In the late 19th and early 20th centuries, the river (above), the valley, and the town of Naselle were known by the name of “Nasel” after the Nasil Indian tribe who inhabited the valley when the first settlers arrived. In 1920, upon the suggestion of teacher/historian Emma Whealdon (who thought the pronunciation more pleasant), the spelling was officially changed to “Naselle.” Ivan Holm’s launch is said to be the forerunner for the name change.

Another familiar name for Stanley Point (the location of dream-cities Stanley, Napoleon, and Chetlo Harbor) is Cougar Bend. Of all the names for that particular location on the Naselle River, the story of “Cougar Bend” is most closely associated with the pioneers of the area. It is also the most tragic and, perhaps, the most memorable.

The story involves the Smith Family, a group of stalwart women from New York City who settled on the Naselle in 1873. They included “Ma” Smith, a widow, her three daughters, Lucy Anne, Hannah, and Eunice (also widowed) and granddaughter Annie. Isaiah, an older brother to the girls, had come ahead and welcomed the family to his small cabin on the river.

At the time of the Smiths’ arrival, there were only two other women living on the Naselle, both of whom were married. As might be expected, the unmarried women of the Smith Family generated a great deal of interest among the bachelors of the valley, and it wasn’t long before Lucy met Charles Holm who had begun to develop his property on the lower river. Lucy and Charles were married November 21, 1874; the bride was 21 and the groom 24. It was thought to be the first wedding in the valley.

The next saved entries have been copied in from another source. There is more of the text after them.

(* ===== verification/Partitions.v ===== *)
(** * Partition descriptors ([encode_partition], [decode_partition] of
    [src/connection.rs])

    A descriptor is a versioned JSON envelope around the client's own serde form
    of a partition.  serde_json's parser and printer, and the client's serde form,
    are the interface [Serde]. *)

From S2P Require Import Prelude RustStr RustNum ErrorModel Options Config Runtime Stream Client Arrow Decode.

(** Bytes are a list of numbers; the right side of a sum is the error's text. *)
Class Serde `{SC : SpannerClient} := {
  to_vec : Json -> rstr;
  from_slice : rstr -> Json + rstr;
  partition_to_value : Partition -> Json + rstr;
  partition_from_value : Json -> Partition + rstr;
  json_debug : Json -> rstr;
}.

Section Descriptors.
Context `{SD : Serde}.

Definition PARTITION_DESCRIPTOR_VERSION : Z := 1.

Definition envelope (payload : Json) : Json :=
  JObject [(str "v", JInt PARTITION_DESCRIPTOR_VERSION); (str "partition", payload)].

Definition encode_partition (partition : Partition) : Result rstr :=
  match partition_to_value partition with
  | inr e => Err (err [Lit "failed to serialize partition descriptor: "; Disp e] Internal)
  | inl payload => Ok (to_vec (envelope payload))
  end.

(** [Value::get] of an object's field; its keys are distinct. *)
Definition json_get (v : Json) (key : rstr) : option Json :=
  match v with
  | JObject fields => snd <$> List.find (fun '(k, _) => bool_decide (k = key)) fields
  | _ => None
  end.

Definition as_u64 (v : Json) : option Z :=
  match v with JInt z => if decide (0 <= z <= u64_max)%Z then Some z else None | _ => None end.

Definition invalid (e : rstr) : Error := invalid_argument [Lit "invalid partition descriptor: "; Disp e].

Definition decode_partition (descriptor : rstr) : Result Partition :=
  value ← match from_slice descriptor with inl v => Ok v | inr e => Err (invalid e) end;
  v ← ok_or (json_get value (str "v"))
        (invalid_argument [Lit "invalid partition descriptor: missing "; Dbg (str "v"); Lit " version field"]);
  n ← ok_or (as_u64 v)
        (invalid_argument [Lit "invalid partition descriptor: version "; Disp (json_debug v);
                           Lit " is not an unsigned integer"]);
  if decide (n <> PARTITION_DESCRIPTOR_VERSION) then
    Err (invalid_argument [Lit "partition descriptor version "; DispZ n; Lit " not supported by this driver"])
  else
    payload ← ok_or (json_get value (str "partition"))
                (invalid_argument [Lit "invalid partition descriptor: missing "; Dbg (str "partition"); Lit " field"]);
    match partition_from_value payload with inl p => Ok p | inr e => Err (invalid e) end.

(** What the envelope relies on: printed JSON parses back (serde_json is built with
    [float_roundtrip]), the client reads the form it writes, and it can write what
    it has read. *)
Class SerdeLaws : Prop := {
  slice_vec p v : partition_to_value p = inl v -> from_slice (to_vec (envelope v)) = inl (envelope v);
  partition_value p v : partition_to_value p = inl v -> partition_from_value v = inl p;
  read_writable v p : partition_from_value v = inl p -> exists v', partition_to_value p = inl v';
}.

Lemma encode_decode {SL : SerdeLaws} p d : encode_partition p = Ok d -> decode_partition d = Ok p.
Proof.
  unfold encode_partition. destruct (partition_to_value p) as [payload|] eqn:Ep; [|done]. intros H.
  apply Ok_inj in H as <-. unfold decode_partition. rewrite (slice_vec _ _ Ep). cbn [mbind Result_mbind].
  assert (json_get (envelope payload) (str "v") = Some (JInt 1)) as -> by reflexivity.
  assert (json_get (envelope payload) (str "partition") = Some payload) as -> by reflexivity.
  cbn [ok_or mbind Result_mbind as_u64]. rewrite decide_True by (by vm_compute). cbn [ok_or mbind Result_mbind].
  rewrite decide_False by (intros H; by apply H). cbn [ok_or mbind Result_mbind].
  by rewrite (partition_value _ _ Ep).
Qed.

Lemma decode_partition_reads p d :
  decode_partition d = Ok p ->
  exists v payload, from_slice d = inl v /\ json_get v (str "v") = Some (JInt PARTITION_DESCRIPTOR_VERSION) /\
    json_get v (str "partition") = Some payload /\ partition_from_value payload = inl p.
Proof.
  unfold decode_partition. destruct (from_slice d) as [v|]; [|done]. cbn [mbind Result_mbind].
  destruct (json_get v (str "v")) as [vj|] eqn:Ev; [|done]. cbn [ok_or mbind Result_mbind].
  destruct (as_u64 vj) as [n|] eqn:En; [|done]. cbn [ok_or mbind Result_mbind]. case_decide as Hn; [done|].
  destruct (json_get v (str "partition")) as [payload|] eqn:Ep; [|done]. cbn [ok_or mbind Result_mbind].
  destruct (partition_from_value payload) eqn:Epl; [|done]. intros H. apply Ok_inj in H as ->.
  exists v, payload. split; [done|]. split; [|done]. subst n. rewrite Ev.
  destruct vj; try done. cbn in En. case_decide; [|done]. by injection En as ->.
Qed.

Lemma decode_partition_errs d : errs_with InvalidArguments (decode_partition d).
Proof. unfold decode_partition. errs. Qed.

(** C25: partition descriptors round-trip, and nothing else is accepted.  A
    descriptor that was encoded decodes to its partition; what decodes is a JSON
    object whose [v] is exactly this driver's version and whose [partition] the
    client reads; everything else is an invalid argument, and a descriptor of
    another version is refused for its version, whatever its payload. *)
Theorem partition_descriptor_round_trip {SL : SerdeLaws} (p : Partition) (d : rstr) :
  (encode_partition p = Ok d -> decode_partition d = Ok p) /\
  (decode_partition d = Ok p ->
     exists v payload, from_slice d = inl v /\ json_get v (str "v") = Some (JInt PARTITION_DESCRIPTOR_VERSION) /\
       json_get v (str "partition") = Some payload /\ partition_from_value payload = inl p) /\
  (forall e, decode_partition d = Err e -> status e = InvalidArguments) /\
  (forall v n, from_slice d = inl v -> json_get v (str "v") = Some (JInt n) -> (0 <= n <= u64_max)%Z -> n <> 1%Z ->
     decode_partition d =
       Err (invalid_argument [Lit "partition descriptor version "; DispZ n; Lit " not supported by this driver"])).
Proof.
  split; [apply encode_decode|split; [apply decode_partition_reads|split]].
  - intros e Hd. pose proof (decode_partition_errs d) as He. by rewrite Hd in He.
  - intros v n Hs Hv Hr Hn. unfold decode_partition. rewrite Hs. cbn [mbind Result_mbind]. rewrite Hv.
    cbn [ok_or mbind Result_mbind as_u64]. rewrite decide_True by done. cbn [ok_or mbind Result_mbind].
    by rewrite decide_True by done.
Qed.

End Descriptors.

(** A serde whose partitions are texts and whose descriptors are those texts. *)
Definition example_serde : Serde (SC := example_client) := {|
  to_vec v := match v with JObject [_; (_, JString s)] => s | _ => [] end;
  from_slice s := if decide (s = []) then inr (str "empty")
                  else inl (JObject [(str "v", JInt 1); (str "partition", JString s)]);
  partition_to_value (p : Partition (SpannerClient := example_client)) :=
    if decide ((p : rstr) = []) then inr (str "empty") else inl (JString p);
  partition_from_value v :=
    match v with JString (c :: s) => inl (c :: s : Partition (SpannerClient := example_client)) | _ => inr (str "shape") end;
  json_debug _ := [] |}.

#[export] Instance example_serde_laws : SerdeLaws (SD := example_serde).
Proof.
  split.
  - intros p v; cbn; case_decide; [done|]. intros [= <-]. cbn. by rewrite decide_False.
  - intros [|c p] v; cbn; [done|]. by intros [= <-].
  - intros [| | | |[|c s]| |] p; cbn; try done. intros [= <-]. by eexists.
Qed.

Lemma partition_descriptor_round_trip_witness :
  decode_partition (SD := example_serde) (str "p1") = Ok (str "p1" : Partition (SpannerClient := example_client)) /\
  status (match decode_partition (SD := example_serde) [] with Err e => e | Ok _ => cancelled_err end) = InvalidArguments.
Proof.
  split; [|reflexivity].
  apply (proj1 (partition_descriptor_round_trip (SD := example_serde) (SL := example_serde_laws)
    (str "p1" : Partition (SpannerClient := example_client)) (str "p1"))).
  reflexivity.
Defined.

In 1881, Eunice, or “Eunie” as she was called, married her cousin Henry Smith and they established their home on Smith Island. The following year their daughter Lucy May was born, and in 1885, son William Henry. Two weeks before William’s birth, however, tragedy struck when Eunice became a widow for a second time.

Henry and a friend were drowned about a mile above the mouth of Nasel. It was in December 1884 and the two men were returning from the head of the bay where they had gone to get Christmas supplies. When the bodies were found, a large cougar was seen to be standing over them and, since that time, the cove has been known as “Cougar Bend.”